How to Step Outside Your Tax-Focused Box

Posted on May 26, 2022

Some might argue that accountants have been told to prioritize technology if they want to achieve success, and that this has come at the expense of the people they work with. At the AccountingWEB Live Summit in San Diego, expert Penny Breslin took to the stage to explain why building the right team is crucial to offering non-tax advisory services to SMBs and stepping outside your box.

“Have you ever noticed accountants are doing a job that’s been done the same way for centuries, but the rest of the world doesn’t do that?” 

This was just one of the questions Penny Breslin posed to her audience listening to her talk on “Non-Tax Advisory Services to Offer to SMBs” at the AWEB Live Summit in San Diego last week. 

And unfortunately, being inside a repetitive box has led to accountants developing some maladaptive skills and winding up in less-than-favorable situations, such as missing out on hiring sought-after talent because they’re not up to date on what new grads are looking for or working themselves to death from January through April and burning out by April 18. The last two years were particularly bad for accounting professionals in terms of taxes, Penny noted.

So, what can a CPA do?

One idea is to start offering non-tax advisory services. You can think of this as CAS, developing a niche, or acting as a sort of “fractional CFO,” to use Penny’s phrase.

Your clients need more than just someone to handle their tax returns. Your ability to process data efficiently and produce reports that meet the other financial needs of your clients and help them alleviate their biggest pain points is a huge value-add you offer.

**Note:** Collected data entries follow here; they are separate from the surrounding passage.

(** ** What a valid manifest guarantees *)
Record bound_job (m : EvaluationJobManifest) : Prop := {
  bj_request : validate_EvaluationRequest (jm_request m) = Ok tt;
  bj_suite : validate_SuiteManifest (jm_suite m) = Ok tt;
  bj_experiment : validate_ExperimentManifest (jm_experiment m) = Ok tt;
  bj_environment : validate_EnvironmentFingerprint (jm_environment m) = Ok tt;
  bj_policy : validate_RewardPolicy (jm_reward_policy m) = Ok tt;
  bj_plan : validate_EvaluationPlan (jm_plan m) = Ok tt;
  bj_contract : validate_ScoringContract (jm_contract m) = Ok tt;
  bj_microvm : env_isolation (jm_environment m) = ISO_MICROVM;
  bj_nonce : jm_restore_nonce m <> ZERO_NONCE;
  bj_environment_id : req_environment_id (jm_request m) = env_environment_id (jm_environment m)
    /\ ep_environment_id (jm_plan m) = env_environment_id (jm_environment m)
    /\ su_environment_id (jm_suite m) = env_environment_id (jm_environment m);
  bj_task : req_task_id (jm_request m) = ep_task_id (jm_plan m)
    /\ req_task_version (jm_request m) = ep_task_version (jm_plan m)
    /\ req_task_bundle_sha256 (jm_request m) = ep_task_bundle_sha256 (jm_plan m);
  bj_derived : exists d, scoring_contract_for_plan (jm_plan m) = Ok d
    /\ ScoringContract_eqb (jm_contract m) d = true;
  bj_digests : sha256_json (EvaluationRequest_json (jm_request m)) = Ok (jm_request_sha256 m)
    /\ sha256_json (SuiteManifest_json (jm_suite m)) = Ok (jm_suite_sha256 m)
    /\ sha256_json (ExperimentManifest_json (jm_experiment m)) = Ok (jm_experiment_sha256 m)
    /\ sha256_json (EnvironmentFingerprint_json (jm_environment m)) = Ok (jm_environment_sha256 m)
    /\ sha256_json (RewardPolicy_json (jm_reward_policy m)) = Ok (jm_reward_policy_sha256 m)
    /\ sha256_json (EvaluationPlan_json (jm_plan m)) = Ok (jm_plan_sha256 m)
    /\ sha256_json (ScoringContract_json (jm_contract m)) = Ok (jm_contract_sha256 m);
  bj_binds_experiment : req_experiment_id (jm_request m) = ex_experiment_id (jm_experiment m)
    /\ req_experiment_manifest_sha256 (jm_request m) = jm_experiment_sha256 m;
  bj_binds_suite : req_suite_id (jm_request m) = su_suite_id (jm_suite m)
    /\ req_suite_manifest_sha256 (jm_request m) = jm_suite_sha256 m
    /\ ex_suite_manifest_sha256 (jm_experiment m) = jm_suite_sha256 m;
  bj_generation : req_model_id (jm_request m) = ex_model_id (jm_experiment m)
    /\ req_model_artifact_sha256 (jm_request m) = ex_model_artifact_sha256 (jm_experiment m)
    /\ req_sampling_config_sha256 (jm_request m) = ex_sampling_config_sha256 (jm_experiment m)
    /\ req_diagnostic_condition (jm_request m) = ex_diagnostic_condition (jm_experiment m);
  bj_frozen : ex_environment_sha256 (jm_experiment m) = jm_environment_sha256 m
    /\ ex_reward_policy_sha256 (jm_experiment m) = jm_reward_policy_sha256 m
    /\ ex_reward_policy_id (jm_experiment m) = rp_policy_id (jm_reward_policy m)
    /\ jm_harness_commit m = ex_harness_commit (jm_experiment m)
    /\ jm_expected_grader_id m = ex_expected_grader_id (jm_experiment m)
    /\ grader_id_for (jm_request m) (jm_environment m) (jm_harness_commit m) = Ok (jm_expected_grader_id m);
  bj_seed : check_seed_plan (jm_request m) (jm_experiment m) (jm_plan m) = Ok tt;
  bj_suite_task : check_suite_task m = Ok tt;
  bj_blobs : physical_blob_table (required_references (jm_request m) (jm_plan m)) = Ok (jm_blobs m);
  bj_total : jm_total_blob_bytes m = zsum (jb_size_bytes <$> jm_blobs m)
    /\ jm_total_blob_bytes m <= MAX_JOB_TOTAL_BLOB_BYTES
}.

Lemma differ_false {A} `{EqDecision A} (a b : A) : differ a b = false -> a = b.
Proof. unfold differ. apply bool_decide_neg_false. Qed.
Lemma differ_same {A} `{EqDecision A} (a : A) : differ a a = false.
Proof. unfold differ. by rewrite bool_decide_true. Qed.

Lemma check_digests_ok l :
  check_digests l = Ok tt <-> Forall (fun x => x.1.1 = x.1.2) l.
Proof.
  induction l as [|[[d a] label] l IH]; cbn; [by split; constructor|].
  rewrite Forall_cons, <-IH. cbn. destruct (differ d a) eqn:E.
  - split; [done|]. intros [-> _]. by rewrite differ_same in E.
  - apply differ_false in E as ->. by split; [|intros []].
Qed.

Lemma validate_job_bound m : validate_EvaluationJobManifest m = Ok tt -> bound_job m.
Proof.
  unfold validate_EvaluationJobManifest. intros H. peel H.
  unfold all_embedded_identities_are_cross_bound in H. cbv zeta in H. peel H.
  clear H.
  repeat match goal with
  | H : _ || _ = false |- _ => apply orb_false_iff in H; destruct H
  | H : negb (ScoringContract_eqb _ _) = false |- _ => apply negb_false_iff in H
  | H : differ _ _ = false |- _ => apply differ_false in H
  end.
  apply check_digests_ok in E35. rewrite !Forall_cons in E35. cbn [fst snd] in E35.
  destruct E35 as (D1 & D2 & D3 & D4 & D5 & D6 & D7 & _).
  apply bool_decide_eq_false in E19. apply andb_true_iff in E17 as [_ E17%Z.leb_le].
  repeat match goal with H : (_, _, _) = (_, _, _) |- _ => injection H; clear H; intros end.
  constructor; try assumption; try (split_and!; congruence).
  - eauto.
  - congruence.
Qed.

(** ** Success under the contract of a prepared job *)
Lemma input_artifacts_distinct p k :
  k ∈ (object_checks ++ functional_checks p ++ semantic_checks p)%list -> NoDup (ec_input_artifacts k).*1.
Proof.
  rewrite !elem_of_app. intros [H|[H|H]].
  - unfold object_checks in H. apply list_elem_of_fmap in H as (id & -> & _). constructor.
  - unfold functional_checks in H. apply list_elem_of_bind in H as (c & (a & -> & _)%list_elem_of_fmap & _).
    apply NoDup_singleton.
  - unfold semantic_checks in H. apply list_elem_of_fmap in H as (o & -> & _). constructor.
Qed.
(* ===== verification/Fixture.v ===== *)
(** * Signed one-shot fixture intents ([src/bpe/inert_fixture.py])

    Policies, signed intents, trust stores, expectations, claim receipts and the
    durable claim ledger, whose transaction is [OneShot.consume].

    A field whose type is a one-value [Literal] is a constant of the JSON image.  The
    twenty-four bindings that policy, payload, expectation and receipt share are the
    record [IntentBinding] (the literal ones are constants of [intent_binding_fields]).
    Parameters stand for what is not in the repository: the Ed25519 check, whether a
    path is absolute and resolves to itself ([canonical_path], the file system), and
    the JSON reader of the validation library ([parse_receipt], [model_validate_json]).
    Opening and permission-checking the database file is not modelled. *)
From Stdlib Require Import ZArith String Ascii Lia.
From stdpp Require Import base tactics list strings.
From S2P Require Import Prelude Sha256 Json Models Job Base64 Sql OneShot Dispatch.
Local Open Scope string_scope.
Local Open Scope Z_scope.

Module Fixture.
Import Sha256 Json Models Job Base64 OneShot.

Definition INERT_FIXTURE_INTENT_SIGNING_DOMAIN : string :=
  "BPE" ++ Dispatch.nul ++ "inert-fixture-intent" ++ Dispatch.nul ++ "v1" ++ Dispatch.nul.
Definition MAX_INERT_FIXTURE_INTENT_LIFETIME_SECONDS : Z := 15 * 60.
Definition CLEANUP_TIMEOUT_MS : Z := 5000.
Definition MAX_RECEIPT_BYTES : Z := 32768.

Definition is_zero_sha256 (s : string) : bool := bool_decide (s = Dispatch.ZERO_SHA256).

The road to enhanced profits and a better work-life balance starts with changing your mindset. Rather than thinking of your accounting firm as, well, a practice that offers accounting services, Penny encourages CPAs to start thinking of themselves as a business. The system a business uses will work differently than those you have in place to get through tax season. And by “system,” she means people, not technology. Your focus needs to be on ensuring the right people are in your office and on your client roster.

Building the right team has been more than a bit challenging for accountants in recent years. It’s no secret the accounting and finance profession is experiencing a severe talent shortage. New graduates simply aren’t going for the traditional accounting degree and joining one of the Big Four prior to starting their own straightforward little accounting firm anymore. Penny also highlighted a more specific obstacle to hiring talent under 50: They’re seeking employers who offer more than just a salary. They want a vision, a leader with a mission and direction. “ ‘What will you give me to make my life better?’ That’s what new grads and Millennials want to know before they take a job.” This is throwing accountants off when it comes to hiring. 

To solve this issue and reach your goal of successfully offering non-tax advisory services to SMBs, Penny recommends renaming the positions you’re hiring for to mimic those of any other traditional business. For instance, you need a client services manager whose job it is to ensure whenever clients speak with your business, they have a positive conversation. You can hire an office manager with a two-year degree from a college near you and have them help you run your firm and apply the tech expertise Millennials and the generations behind them seem to innately come with. For help, look at the organizational map of any traditional business, and remember communication is key to success. Accountants don’t often communicate well, Penny joked to the audience. However, they can hire people who do. This will help ensure both you and your clients have the information necessary to work well together, and that you get to pick and choose which parts of the job you’d like to do rather than having to do everything. 

Additionally, remember that building the right team doesn’t just mean hiring the right people. It also means keeping the right clients. You don’t have to just put up with clients who abuse your staff or who continuously fail to turn in the right documents on time and give everyone a headache. Instead, choose ones you enjoy working with, and make sure you evaluate your choices beyond just how much they contribute to your bottom line. How well do they fit in with your workflow? "All of your clients need to agree to use the same tech stack," Penny emphasized. She even recommended seriously considering charging the ones who don't extra.

After reviewing your entire roster, you might find you only have a few clients you'd want to market your new services to. Don't be discouraged: This is a starting place, and there's always room for growth. Businesses have many needs, and even if you begin by just doing their books, there’s a possibility to expand into cash flow forecasting and other services.